USC Asia Architecture & Urbanism Study Abroad Program

Tradition or Innovation?

Planners and politicians in both the United States and China face a single decision again and again when determining the course of urban development:  should historical fabric replete with identity and tradition take precedence over new development, even if that means slowing or halting growth, or does the economic value of this growth and potential for innovation outweigh any cultural relevance.  The decision is especially pressing in older, established Chinese cities like Beijing and Shanghai where growth transcends economics and enters the realm of politics…where each new skyscraper, rail station, housing development, or stadium is intended as a statement to the outside world that China aims to be the dominant power on the Asian continent.  This is a tough argument to compete against in the name of preserving old neighborhoods or temples.

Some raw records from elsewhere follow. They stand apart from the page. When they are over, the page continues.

(* ===================================================================== *)
(** ** The scenarios of the specification, run *)
(* ===================================================================== *)

(** One cycle of one second: [Editor] is tracked, focused and visible, and
    has no active time yet. *)
Example after_first_cycle :
  window (run one_per_second 0 editor_once (TimeTracker_init true)) 1
  = Some (mkWindowInfo 1 "Editor" "editor" (seconds 1) (seconds 1) 0 0 true true).
Proof. vm_compute. reflexivity. Qed.

(** A second cycle, two seconds later, with [Editor] unfocused and [Browser]
    new and focused. *)
Example after_second_cycle :
  let self :=
    run (λ i _, match i with 2%nat => seconds 3 | _ => seconds (Z.of_nat i) end) 0
      [Start;
       Cycle (SimulationUpdate [(1, "Editor", "editor")] 1);
       Cycle (SimulationUpdate [(1, "Editor", "editor"); (2, "Browser", "browser")] 2)]
      (TimeTracker_init true) in
  window self 1
  = Some (mkWindowInfo 1 "Editor" "editor" (seconds 1) (seconds 3) (seconds 2) 0 false true) ∧
  window self 2
  = Some (mkWindowInfo 2 "Browser" "browser" (seconds 3) (seconds 3) 0 0 true true).
Proof. split; vm_compute; reflexivity. Qed.

(** [clear()] empties the map; the statistics count nothing. *)
Example after_clear :
  let self := exec (one_per_second 3) Clear
                (run one_per_second 0 editor_then_browser (TimeTracker_init true)) in
  get_all_windows self = [] ∧ total_windows (get_stats self) = 0%nat ∧
  active_window (get_stats self) = None.
Proof. repeat split. Qed.

(** [stop()] without [start()] logs a warning and changes nothing else. *)
Example stop_before_start :
  stop (TimeTracker_init false)
  = emit (Logged WARNING (Text "TimeTracker not running")) (TimeTracker_init false).
Proof. reflexivity. Qed.

(** On macOS every window of the application in front is flagged: two
    visible records are active after one cycle. *)
Example macos_flags_every_window_of_the_app :
  let self := run one_per_second 0 two_documents (TimeTracker_init false) in
  ¬ one_focus_reported (Cycle (Enumerated
      (MacOSWindowTracker_found
         [(1, "Notes", "TextEdit"); (2, "Draft", "TextEdit")] "TextEdit"))) ∧
  ¬ visible_single_focus self.
Proof.
  split.
  - intros H. simpl in H.
    specialize (H (1, "Notes", "TextEdit", true) (2, "Draft", "TextEdit", true)).
    assert (Hne : (1 : Z) = 2); [|discriminate].
    apply H; try reflexivity; apply list_elem_of_In; simpl; auto.
  - intros H.
    specialize (H 1 2 _ _ ltac:(vm_compute; reflexivity) ltac:(vm_compute; reflexivity)
                  eq_refl eq_refl eq_refl eq_refl).
    discriminate.
Qed.

(* ===================================================================== *)
(** ** One sighting *)
(* ===================================================================== *)

Lemma track_tuple_found clock itv a acc e :
  track_tuple clock itv a acc e = track_found clock itv acc (tuple_found a e).
Proof.
  destruct acc as [self n], e as [[h t] p].
  unfold track_tuple, track_found, track_info, tuple_found; simpl.
  destruct (dict_get (_windows self) h) as [ad|]; [|reflexivity].
  f_equal. f_equal. apply list_alter_ext; [|done].
  intros w _. unfold update_times. by destruct (h =? a).
Qed.

Lemma track_info_built clock itv acc x y f :
  track_info clock itv acc (tracker_WindowInfo x y f) = track_found clock itv acc f.
Proof. by destruct acc as [self n], f as [[[h t] p] a]. Qed.

Lemma window_unfold self h :
  window self h = match dict_get (_windows self) h with
                  | Some a => objects self !! a
                  | None => None
                  end.
Proof. unfold window, get_window, deref. by destruct (dict_get _ _). Qed.

Lemma sound_lookup self h a :
  sound self → dict_get (_windows self) h = Some a →
  ∃ w, objects self !! a = Some w ∧ hwnd w = h.
Proof. intros [H _] Hg. exact (H h a Hg). Qed.

Lemma track_found_spec clock itv self n f :
  sound self →
  let acc := track_found clock itv (self, n) f in
  sound acc.1 ∧ acc.2 = S (S n) ∧
  _running acc.1 = _running self ∧
  _last_update_time acc.1 = _last_update_time self ∧
  _simulation_mode acc.1 = _simulation_mode self ∧
  (∀ h a, get_window self h = Some a → get_window acc.1 h = Some a) ∧
  (∀ h, window acc.1 h =
        if decide (h = handle f)
        then Some (match window self h with
                   | Some w => refresh (clock n) (clock (S n)) itv f w
                   | None => adopt (clock n) (clock (S n)) f
                   end)
        else window self h).
Proof.
  intros Hs. destruct f as [[[k t] p] act].
  unfold track_found, track_info, handle; simpl.
  destruct (dict_get (_windows self) k) as [ad|] eqn:Hk; simpl.
  - destruct (sound_lookup _ _ _ Hs Hk) as (w0 & Hw0 & Hh0).
    repeat split; try done.
    + intros h a Hg. unfold get_window, deref in *; simpl in *.
      destruct (sound_lookup _ _ _ Hs Hg) as (w & Hw & Hh).
      destruct (decide (a = ad)) as [->|Hne].
      * rewrite list_lookup_alter_eq, Hw. simpl. eexists; split; [done|].
        by destruct act.
      * rewrite list_lookup_alter_ne by done. eauto.
    + apply Hs.
    + intros h. rewrite !window_unfold; simpl.
      destruct (decide (h = k)) as [->|Hne].
      * rewrite Hk, list_lookup_alter_eq, Hw0. done.
      * destruct (dict_get (_windows self) h) as [a|] eqn:Hg; [|done].
        destruct (sound_lookup _ _ _ Hs Hg) as (w & Hw & Hh).
        rewrite list_lookup_alter_ne; [done|]. intros ->. congruence.
  - repeat split; try done.
    + intros h a Hg. unfold get_window, deref in *; simpl in *.
      destruct (decide (h = k)) as [->|Hne].
      * rewrite dict_get_set_eq in Hg. injection Hg as <-.
        rewrite lookup_app_r by done. rewrite Nat.sub_diag. simpl. eauto.
      * rewrite dict_get_set_ne in Hg by done.
        destruct (sound_lookup _ _ _ Hs Hg) as (w & Hw & Hh).
        rewrite lookup_app_l by (by eapply lookup_lt_Some). eauto.
    + apply Hs.
    + intros h a Hg. unfold get_window in *; simpl.
      destruct (decide (h = k)) as [->|Hne]; [congruence|].
      by rewrite dict_get_set_ne.
    + intros h. rewrite !window_unfold; simpl.
      destruct (decide (h = k)) as [->|Hne].
      * rewrite dict_get_set_eq, Hk.
        rewrite lookup_app_r by done. by rewrite Nat.sub_diag.
      * rewrite dict_get_set_ne by done.
        destruct (dict_get (_windows self) h) as [a|] eqn:Hg; [|done].
        destruct (sound_lookup _ _ _ Hs Hg) as (w & Hw & Hh).
        by rewrite lookup_app_l by (by eapply lookup_lt_Some).
Qed.

(* ===================================================================== *)
(** ** The two loops of the locked section *)
(* ===================================================================== *)

Local Arguments track_found : simpl never.
Local Arguments mark_hidden : simpl never.

Lemma track_all_spec clock itv fs : ∀ self n,
  sound self →
  let acc := fold_left (track_found clock itv) fs (self, n) in
  sound acc.1 ∧
  _running acc.1 = _running self ∧
  _last_update_time acc.1 = _last_update_time self ∧
  _simulation_mode acc.1 = _simulation_mode self ∧
  (∀ h a, get_window self h = Some a → get_window acc.1 h = Some a) ∧
  (∀ h, window acc.1 h = record_after clock n itv fs h (window self h)).
Proof.
  induction fs as [|f fs IH]; intros self n Hs; simpl.
  - repeat split; try done; apply Hs.
  - destruct (track_found_spec clock itv self n f Hs)
      as (Hs1 & Hn & Hr & Hl & Hm & Hg & Hw).
    destruct (track_found clock itv (self, n) f) as [self1 n1] eqn:E.
    simpl in *. subst n1.
    destruct (IH self1 (S (S n)) Hs1) as (Hs2 & Hr2 & Hl2 & Hm2 & Hg2 & Hw2).
    split; [done|]. split; [congruence|]. split; [congruence|].
    split; [congruence|]. split; [eauto|].
    intros h. by rewrite Hw2, Hw.
Qed.

Lemma set_is_visible_twice v w :
  set_is_visible v (set_is_visible v w) = set_is_visible v w.
Proof. done. Qed.

Lemma mark_hidden_spec cur self k :
  sound self →
  let self' := mark_hidden cur self k in
  sound self' ∧
  _windows self' = _windows self ∧
  _running self' = _running self ∧
  _last_update_time self' = _last_update_time self ∧
  _simulation_mode self' = _simulation_mode self ∧
  (∀ h, window self' h =
        if decide (h = k ∧ k ∉ cur)
        then set_is_visible false <$> window self h
        else window self h).
Proof.
  intros Hs. unfold mark_hidden.
  destruct (bool_decide (k ∈ cur)) eqn:Hc.
  { apply bool_decide_eq_true in Hc. repeat split; try done; try apply Hs.
    intros h. by rewrite decide_False by tauto. }
  apply bool_decide_eq_false in Hc.
  destruct (dict_get (_windows self) k) as [ad|] eqn:Hk.
  - destruct (sound_lookup _ _ _ Hs Hk) as (w0 & Hw0 & Hh0).
    repeat split; try done; simpl.
    + intros h a Hg. unfold get_window, deref in *; simpl in *.
      destruct (sound_lookup _ _ _ Hs Hg) as (w & Hw & Hh).
      destruct (decide (a = ad)) as [->|Hne].
      * rewrite list_lookup_alter_eq, Hw. simpl. eauto.
      * rewrite list_lookup_alter_ne by done. eauto.
    + apply Hs.
    + intros h. rewrite !window_unfold; simpl.
      destruct (decide (h = k ∧ k ∉ cur)) as [[-> _]|Hn].
      * by rewrite Hk, list_lookup_alter_eq.
      * assert (h ≠ k) by tauto.
        destruct (dict_get (_windows self) h) as [a|] eqn:Hg; [|done].
        destruct (sound_lookup _ _ _ Hs Hg) as (w & Hw & Hh).
        rewrite list_lookup_alter_ne; [done|]. intros ->. congruence.
  - repeat split; try done; try apply Hs.
    intros h. destruct (decide (h = k ∧ k ∉ cur)) as [[-> _]|Hn]; [|done].
    by rewrite window_unfold, Hk.
Qed.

In his philosophical text The Society of the Spectacle, Guy Debord explores this conflict abstractly, proposing that culture is aligned to negate itself.  In the chapter Negation and Consumption in the Cultural Sphere, he asserts that the “struggle between tradition and innovation, which is the basic principle of the internal development of the culture of historical societies, is predicated entirely on the permanent victory of innovation”.  But by which standards is innovation permanently victorious?

It would seem innovation is in fact handily defeated by tradition when it comes to urban spaces.  The 400 meter skyscrapers of Pudong may be testaments to Chinese prowess in engineering and construction but the spaces people flock to on weekend nights are the narrow streets of Shanghai’s historic French Concession, not the vacuous boulevards across the river.  The spaces people go to shop, to dine, to drink, or simply to take a walk through the city are almost exclusively within Shanghai’s historic center.  By this metric then, declaring the new city, innovation and all, victorious over tradition seems inaccurate.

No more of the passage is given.